Collected data entries —

►

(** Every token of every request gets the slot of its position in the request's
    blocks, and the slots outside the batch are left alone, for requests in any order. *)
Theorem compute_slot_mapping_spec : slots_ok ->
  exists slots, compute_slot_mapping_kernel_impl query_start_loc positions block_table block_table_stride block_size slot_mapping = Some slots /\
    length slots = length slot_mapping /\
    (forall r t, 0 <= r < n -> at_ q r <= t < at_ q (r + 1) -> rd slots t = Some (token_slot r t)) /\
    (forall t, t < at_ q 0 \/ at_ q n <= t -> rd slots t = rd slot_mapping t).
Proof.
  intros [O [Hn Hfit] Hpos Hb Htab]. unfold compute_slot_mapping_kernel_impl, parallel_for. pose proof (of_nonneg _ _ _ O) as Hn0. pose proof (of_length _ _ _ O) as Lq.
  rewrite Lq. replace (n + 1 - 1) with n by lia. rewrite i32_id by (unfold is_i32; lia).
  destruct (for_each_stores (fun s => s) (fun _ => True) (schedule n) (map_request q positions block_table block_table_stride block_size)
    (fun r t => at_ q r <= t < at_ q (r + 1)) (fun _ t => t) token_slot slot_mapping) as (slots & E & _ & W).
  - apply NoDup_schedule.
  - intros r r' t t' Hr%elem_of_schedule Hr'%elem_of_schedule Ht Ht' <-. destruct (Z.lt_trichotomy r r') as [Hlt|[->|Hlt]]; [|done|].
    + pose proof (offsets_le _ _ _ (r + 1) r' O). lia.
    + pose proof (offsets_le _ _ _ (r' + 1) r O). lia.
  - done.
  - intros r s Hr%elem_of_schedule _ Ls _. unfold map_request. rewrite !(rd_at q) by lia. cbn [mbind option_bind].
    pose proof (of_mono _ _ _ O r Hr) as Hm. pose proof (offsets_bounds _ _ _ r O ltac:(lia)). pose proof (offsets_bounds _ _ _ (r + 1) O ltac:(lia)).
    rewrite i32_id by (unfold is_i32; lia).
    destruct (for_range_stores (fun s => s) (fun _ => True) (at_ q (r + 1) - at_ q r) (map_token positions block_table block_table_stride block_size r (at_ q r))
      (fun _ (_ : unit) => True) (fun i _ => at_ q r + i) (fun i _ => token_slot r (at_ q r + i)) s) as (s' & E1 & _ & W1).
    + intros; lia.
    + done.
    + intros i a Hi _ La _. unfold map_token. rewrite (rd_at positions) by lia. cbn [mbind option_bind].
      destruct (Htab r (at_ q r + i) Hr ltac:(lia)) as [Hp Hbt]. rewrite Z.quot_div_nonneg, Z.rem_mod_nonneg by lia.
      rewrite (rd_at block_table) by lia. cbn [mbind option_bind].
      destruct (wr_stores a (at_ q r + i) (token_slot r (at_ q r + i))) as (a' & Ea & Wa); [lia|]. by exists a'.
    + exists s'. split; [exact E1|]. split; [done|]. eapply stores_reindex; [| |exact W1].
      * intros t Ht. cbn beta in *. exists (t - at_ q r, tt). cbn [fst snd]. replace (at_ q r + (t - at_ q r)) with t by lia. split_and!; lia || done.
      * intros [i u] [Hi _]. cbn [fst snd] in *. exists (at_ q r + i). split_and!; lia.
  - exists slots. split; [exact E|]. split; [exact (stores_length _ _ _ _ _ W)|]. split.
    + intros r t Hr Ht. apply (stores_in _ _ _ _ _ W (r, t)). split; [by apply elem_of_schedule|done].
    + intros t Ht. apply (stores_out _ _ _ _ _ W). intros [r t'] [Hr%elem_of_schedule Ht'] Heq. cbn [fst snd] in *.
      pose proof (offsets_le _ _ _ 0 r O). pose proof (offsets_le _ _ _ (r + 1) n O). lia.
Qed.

◄

Assigned task — Output an exact copy of the lines beginning at the one that holds "pose proof (offsets_le _ _ _ 0" and running through the final line of the records.

Output for this exercise —
      pose proof (offsets_le _ _ _ 0 r O). pose proof (offsets_le _ _ _ (r + 1) n O). lia.
Qed.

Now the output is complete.